Choose to Shine Your Brightest in 2019
Becoming your best takes hard work, but the effort is worth it.
Posted Jan 07, 2019
Instead of making New Year’s resolutions, I like to adopt a personal slogan. One year my slogan was “Just do it” (thank you, Nike). Two years ago, as I was writing Stonewall Strong—this blog’s namesake—my slogan was “Name it and claim it.”
After spending many hundreds of hours over five years, reading journal articles and books, traveling across the country to interview nearly 100 men and women, organizing the material, sorting out what I wanted to say and how best to say it in writing, it was nearly time to share “my baby” with the world.
I could be confident that I knew more than most about my subject because I had made the effort to learn about resilience, and now I would share what I found out in my investigation. I could “name and claim” my expertise because I now had a new book to show for my efforts in developing it.
In spite of all I “knew,” intellectually, I still had to draw on my slogan to give me the confidence I needed to share what I had learned. Like too many, I didn't grow up in circumstances that inspired easy natural confidence, so I sometimes need to do things like repeat a slogan in my mind to give me the extra boost of self-talk I need to present myself as confidently as I have earned the right to be.
My slogan for 2019 builds on this motivational theme. It’s taken from what I consider one of the most beautiful, stirring passages in Scripture. Isaiah 60:1 says, “Arise, Shine! For thy light is come and the glory of the Lord is upon thee.”
I shortened the prophet’s words to one: “Shine!”

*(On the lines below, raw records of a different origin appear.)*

(** X11. Requests the router has no route for (every request that is not a
    preflight, not [GET /health] and not [GET /health/]), on a server whose
    logger [New] built: the answer is 404 with gin's plain-text body, and it
    carries the headers of [CORS].  The request goes through the request log
    like any other: the clock is read at least twice, and the log gains at
    most one entry, with status 404 and the milliseconds between the first
    two readings; none when the level is above info, exactly that one when
    the level lets info entries pass and the format is not json (the json
    logger samples). *)
Theorem ServeHTTP_not_found (level format : string) (lg : logger.Logger)
        (h : handlers.HealthHandler) (container : dependencies.Container)
        (req : gin.Request) (w : World) :
  logger.New (logger.mkConfig level format) = inr lg ->
  gin.Method req <> "OPTIONS" ->
  no_route req = true ->
  exists w',
    httpserver.ServeHTTP (httpserver.mkServer (server_router (Some lg) h) container) req w
    = (Some (httpserver.mkResponse 404
               (gin.Header_Set "Content-Type" "text/plain"
                  (CORS_header_map (gin.Get (gin.ReqHeader req) "Origin") ∅))
               [gin.PText "404 page not found"]),
       w')
    /\ clock w' = clock w /\ (2 + ticks w <= ticks w')%nat
    /\ (logged w' = logged w
        \/ logged w'
           = (logged w
              ++ [server_entry req 404 (clock w (ticks w)) (clock w (S (ticks w)))])%list)
    /\ (logs_info level = false -> logged w' = logged w)
    /\ (logs_info level = true -> format <> "json" ->
        logged w'
        = (logged w
           ++ [server_entry req 404 (clock w (ticks w)) (clock w (S (ticks w)))])%list).
Proof.
  intros HN HM Hn.
  destruct (New_builds level format) as (z & Hz & Hl).
  rewrite Hz in HN. injection HN as <-.
  unfold httpserver.ServeHTTP. cbn [httpserver.router].
  rewrite handleHTTPRequest_no_route by assumption.
  unfold gin.serveError. cbn [server_router gin.middleware].
  change (length (noroute_chain _)) with 3%nat.
  rewrite noroute_chain_Next by reflexivity.
  unfold recovery_stage, middleware.Recovery, cors_stage.
  rewrite CORS_eq. cbn zeta. cbn [gin.Req gin.set_index gin.set_Writer gin.reset].
  destruct (String.eqb_spec (gin.Method req) "OPTIONS") as [|_]; [contradiction|].
  rewrite CORS_headers_eq.
  unfold logger_stage.
  erewrite Logger_returns by (unfold nothing_stage; reflexivity).
  rewrite Hl, parseLevel_logs_info.
  cbn [leave gin.set_index gin.index gin.Req gin.Writer gin.written gin.status
       gin.header gin.body gin.set_Writer gin.reset].
  change (404 =? 404) with true. cbv iota.
  eexists. split; [reflexivity|].
  destruct (logs_info level); cbn [write_entry Now snd clock ticks logged].
  - split; [reflexivity|]. split; [apply le_n|]. split; [right; reflexivity|].
    split; [discriminate | reflexivity].
  - split; [reflexivity|]. split; [apply le_n|]. split; [left; reflexivity|].
    split; [reflexivity | discriminate].
Qed.

Lemma ServeHTTP_not_found_witness :
  exists lg w',
    logger.New (logger.mkConfig "INFO" "text") = inr lg
    /\ httpserver.ServeHTTP
         (httpserver.mkServer (server_router (Some lg) sample_HealthHandler)
                              sample_Container)
         (gin.mkRequest "POST" "/health" ∅ "127.0.0.1") sample_World
       = (Some (httpserver.mkResponse 404
                  (gin.Header_Set "Content-Type" "text/plain" (CORS_header_map "" ∅))
                  [gin.PText "404 page not found"]),
          w')
    /\ logged w'
       = [server_entry (gin.mkRequest "POST" "/health" ∅ "127.0.0.1") 404
                       (sample_clock 0) (sample_clock 1)].
Proof.
  destruct (logger.New (logger.mkConfig "INFO" "text")) as [e|lg] eqn:HN;
    [vm_compute in HN; discriminate HN|].
  destruct (ServeHTTP_not_found "INFO" "text" lg sample_HealthHandler
              sample_Container (gin.mkRequest "POST" "/health" ∅ "127.0.0.1")
              sample_World HN)
    as (w' & HS & _ & _ & _ & _ & Hlog); [discriminate | reflexivity |].
  exists lg, w'. split; [reflexivity|]. split; [exact HS|].
  apply Hlog; [reflexivity | discriminate].
Defined.

(** The response of [Check] behind [CORS], as the server sends it. *)
Lemma check_stage_eq (h : handlers.HealthHandler) (req : gin.Request)
      (hdr : gin.Header) (i : Z) (w : World) :
  hdr !! "Content-Type" = None ->
  check_stage h (gin.mkContext req (gin.mkWriter 200 false hdr []) i) w
  = gin.Done
      (gin.mkContext req
         (gin.mkWriter 200 true
            (gin.Header_Set "Content-Type" "application/json; charset=utf-8" hdr)
            [gin.PJSON (health_body h (clock w (ticks w)))])
         4)
      (snd (Now w)).
Proof.
  intros Hct. unfold check_stage, handlers.Check. cbn [Now fst snd].
  unfold gin.JSON, gin.Status, gin.WriteHeader, gin.writeContentType.
  cbn [gin.bodyAllowedForStatus Z.leb Z.eqb Z.ltb Z.compare Pos.compare
       Pos.compare_cont andb negb Pos.eqb gin.set_Writer gin.set_index gin.Writer
       gin.status gin.written gin.header gin.body gin.Req gin.index].
  rewrite Hct. reflexivity.
Qed.

(** X12. [GET /health] on a server whose logger [New] built: the answer is
    200 with the content type of JSON, the headers of [CORS] and the body of
    [Check] for the second clock reading of the request (the middleware
    reads the clock before the handler and again after it, so the clock is
    read at least three times).  The log gains at most one entry, with
    status 200 and the milliseconds between the first and the third
    reading; none when the level is above info, exactly that one when the
    level lets info entries pass and the format is not json (the json
    logger samples). *)
Theorem ServeHTTP_health_logged (level format : string) (lg : logger.Logger)
        (h : handlers.HealthHandler) (container : dependencies.Container)
        (req : gin.Request) (w : World) :
  logger.New (logger.mkConfig level format) = inr lg ->
  is_health req = true ->
  exists w',
    httpserver.ServeHTTP (httpserver.mkServer (server_router (Some lg) h) container) req w
    = (Some (httpserver.mkResponse 200
               (gin.Header_Set "Content-Type" "application/json; charset=utf-8"
                  (CORS_header_map (gin.Get (gin.ReqHeader req) "Origin") ∅))
               [gin.PJSON (health_body h (clock w (S (ticks w))))]),
       w')
    /\ clock w' = clock w /\ (3 + ticks w <= ticks w')%nat
    /\ (logged w' = logged w
        \/ logged w'
           = (logged w
              ++ [server_entry req 200 (clock w (ticks w))
                               (clock w (2 + ticks w)%nat)])%list)
    /\ (logs_info level = false -> logged w' = logged w)
    /\ (logs_info level = true -> format <> "json" ->
        logged w'
        = (logged w
           ++ [server_entry req 200 (clock w (ticks w))
                            (clock w (2 + ticks w)%nat)])%list).
Proof.
  intros HN Hreq.
  destruct (New_builds level format) as (z & Hz & Hl).
  rewrite Hz in HN. injection HN as <-.
  unfold is_health in Hreq. apply andb_true_iff in Hreq as [HM HP].
  apply String.eqb_eq in HM, HP.
  unfold httpserver.ServeHTTP, gin.handleHTTPRequest.
  cbn [httpserver.router].
  rewrite server_router_has_tree, server_router_getValue, HM, HP.
  change ("GET" =? "GET")%string with true.
  change ("/health" =? "/health")%string with true. cbv iota beta. cbn [andb].
  change (length (health_chain _ h)) with 4%nat.
  rewrite health_chain_Next by reflexivity.
  unfold recovery_stage, middleware.Recovery, cors_stage.
  rewrite CORS_eq. cbn zeta. cbn [gin.Req gin.set_index gin.reset]. rewrite HM.
  change ("GET" =? "OPTIONS")%string with false. cbv iota.
  rewrite CORS_headers_eq.
  unfold logger_stage.
  cbn [gin.Req gin.Writer gin.index gin.set_index gin.status gin.written
       gin.header gin.body].
  erewrite Logger_returns
    by (apply check_stage_eq; rewrite CORS_header_map_other;
        [apply lookup_empty | cbn; intros [?|[?|[?|[?|[]]]]]; discriminate]).
  rewrite Hl, parseLevel_logs_info.
  cbn [leave gin.set_index gin.index gin.Req gin.Writer gin.written gin.status
       gin.header gin.body gin.set_Writer gin.WriteHeaderNow Now snd clock ticks].
  eexists. split; [reflexivity|].
  unfold request_entry, server_entry.
  cbn [gin.Req gin.Writer gin.status gin.reset].
  destruct (logs_info level); cbn [write_entry Now snd clock ticks logged].
  - split; [reflexivity|]. split; [apply le_n|]. split; [right; reflexivity|].
    split; [discriminate | reflexivity].
  - split; [reflexivity|]. split; [apply le_n|]. split; [left; reflexivity|].
    split; [reflexivity | discriminate].
Qed.

Lemma ServeHTTP_health_logged_witness :
  exists lg w',
    logger.New (logger.mkConfig "DEBUG" "text") = inr lg
    /\ httpserver.ServeHTTP
         (httpserver.mkServer (server_router (Some lg) sample_HealthHandler)
                              sample_Container)
         sample_request sample_World
       = (Some (httpserver.mkResponse 200
                  (gin.Header_Set "Content-Type" "application/json; charset=utf-8"
                     (CORS_header_map "http://localhost:3000" ∅))
                  [gin.PJSON (health_body sample_HealthHandler (sample_clock 1))]),
          w')
    /\ logged w'
       = [server_entry sample_request 200 (sample_clock 0) (sample_clock 2)].
Proof.
  destruct (logger.New (logger.mkConfig "DEBUG" "text")) as [e|lg] eqn:HN;
    [vm_compute in HN; discriminate HN|].
  destruct (ServeHTTP_health_logged "DEBUG" "text" lg sample_HealthHandler
              sample_Container sample_request sample_World HN eq_refl)
    as (w' & HS & _ & _ & _ & _ & Hlog).
  exists lg, w'. split; [reflexivity|]. split; [exact HS|].
  apply Hlog; [reflexivity | discriminate].
Defined.

(** ** Further properties of the container *)

(** X13. [Close] panics exactly on a container that lacks its client or its
    logger (a nil pointer, or a logger without its zap logger); without a
    logger it panics after the idle connections of the client have been
    closed.  In every other case it returns. *)
Theorem Close_panics (c : dependencies.Container) (w : World) :
  ((exists w', dependencies.Close c w = Panicked w')
   <-> (dependencies.HTTPClient c = None \/ dependencies.Logger c = None
        \/ dependencies.Logger c = Some (logger.mkLogger None)))
  /\ (dependencies.HTTPClient c <> None ->
      dependencies.Logger c = None
      \/ dependencies.Logger c = Some (logger.mkLogger None) ->
      dependencies.Close c w = Panicked (close_idle w)).
Proof.
  destruct c as [cfg lg client]. cbn [dependencies.HTTPClient dependencies.Logger].
  unfold dependencies.Close, dependencies.CloseIdleConnections, logger.Sync.
  cbn [dependencies.HTTPClient dependencies.Logger].
  destruct client as [cl|]; destruct lg as [[[z|]]|]; cbn [flush]; split.
  - split.
    + intros [w' H]. destruct (sync_result _ _); discriminate H.
    + intros [H|[H|H]]; discriminate H.
  - intros _ [H|H]; discriminate H.
  - split; [intros _; right; right; reflexivity | intros _; eexists; reflexivity].
  - intros _ _. reflexivity.
  - split; [intros _; right; left; reflexivity | intros _; eexists; reflexivity].
  - intros _ _. reflexivity.
  - split; [intros _; left; reflexivity | intros _; eexists; reflexivity].
  - intros H. now contradiction H.
  - split; [intros _; left; reflexivity | intros _; eexists; reflexivity].
  - intros H. now contradiction H.
  - split; [intros _; left; reflexivity | intros _; eexists; reflexivity].
  - intros H. now contradiction H.
Qed.
(** The calendar day of bar [i] is not after that of bar [j]. *)
Definition dayNotAfter (i j : Z) : Prop :=
  yearOf i < yearOf j \/
  (yearOf i = yearOf j /\
   (monthOf i < monthOf j \/ (monthOf i = monthOf j /\ dayOf i <= dayOf j))).

(** The visible bars are in chronological order, and two neighbours
    with the same day number lie in the same month and year (no bar
    follows its neighbour on the same day number of another month). *)
Definition chronologicalIntraday : Prop :=
  forall j, realFrom (getRange chart) < j <= realTo (getRange chart) ->
    dayNotAfter (j - 1) j /\
    (dayOf (j - 1) = dayOf j ->
     monthOf (j - 1) = monthOf j /\ yearOf (j - 1) = yearOf j).

(** The key that the loop of the chart's interval class compares between
    neighbouring bars. *)
Definition groupKeyOf : Z -> Z :=
  match classify (interval chart) with
  | SubHourToHour => dayOf
  | TwoThreeHour => weekOf
  | Daily => monthOf
  | WeekMonth => yearOf
  | Unrecognized => fun _ => 0
  end.

(** The previous-group keys a loop holds when it reaches bar [j]: the
    initial ones at the first bar [lo], those of bar [j - 1] after. *)
Definition keysBefore {St : Type} (next : KLineData -> St)
    (lo : Z) (s0 : St) (j : Z) : St :=
  if j =? lo then s0 else next (rowAt (j - 1)).

End Groups.

(** Keeping every [N]-th element of a list, starting from index 0:
    [countdown] elements are skipped before the next one is kept. *)
Fixpoint everyNthFrom {A : Type} (N : nat) (countdown : nat) (l : list A) : list A :=
  match l with
  | [] => []
  | x :: l' =>
    match countdown with
    | O => x :: everyNthFrom N (N - 1) l'
    | S k => everyNthFrom N k l'
    end
  end.

Definition everyNth {A : Type} (N : nat) (l : list A) : list A := everyNthFrom N 0 l.

(** The stride of the density reduction: [ceil(referenceWidth / gap)] when
    the gap is smaller than the reference width, 1 otherwise. *)
Definition strideFor (referenceWidth : Q) (gap : Z) : Z :=
  if Qlt_le_dec (inject_Z gap) referenceWidth
  then Qceiling (referenceWidth / inject_Z gap)
  else 1.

Building on the efforts I’ve already made with Stonewall Strong—giving media interviews, talks and lectures, and writing this blog—I expect this year to have even more chances to share its inspiring message of making ourselves the heroes, not the victims, of our own stories.
I want to do justice to the people who shared their awesome stories with me for the book. I want to help you, and folks in my audiences when I speak, learn how to draw courage and strength by claiming for yourself the “heroic legacy” of the highly resilient LGBTQ people whose stories I share—including my own. It belongs to anyone who believes that honesty, integrity, and love are worth fighting for.
I want to shine. I want to be my best, give my best, produce my best work, and live at the highest level of awareness and self-awareness I can. I know it will require a lot of work on my part—particularly the last part.
It seems to me that self-awareness is a lifelong process of learning how to tell our own story to ourselves. It frequently requires reexamining difficult experiences from our past, including our childhood, through our evolving, grown-up understanding.
For example, from my own experience, what seemed to a 10-year-old boy harmless sex play with an older kid today looks to my mature, more informed mind like the child sexual abuse it actually was. At age 10 I didn’t have the correct frame of reference to understand it—let alone to process how it might have affected my sexuality and relationships. At 60, I am only beginning to understand it after failing for so many years to think more deeply about it.
It takes what we might call psychological elbow grease to shine. Like polishing a tabletop or piece of silver, we have to rub away the smudges and tarnish to reveal the beauty of the wood or metal.
You can only be your best when you’re willing to do the work it takes to bring out your best. It may mean seeing a therapist, talking with your doctor about feeling depressed, or joining a 12-step group. It may mean committing yourself to exercising or becoming more aware of your eating habits. (I am working on these, too.) It may mean becoming conscious of the words and language you use in speaking about yourself, replacing criticism with affirmation.
Shine! That’s my choice, and I hope yours too.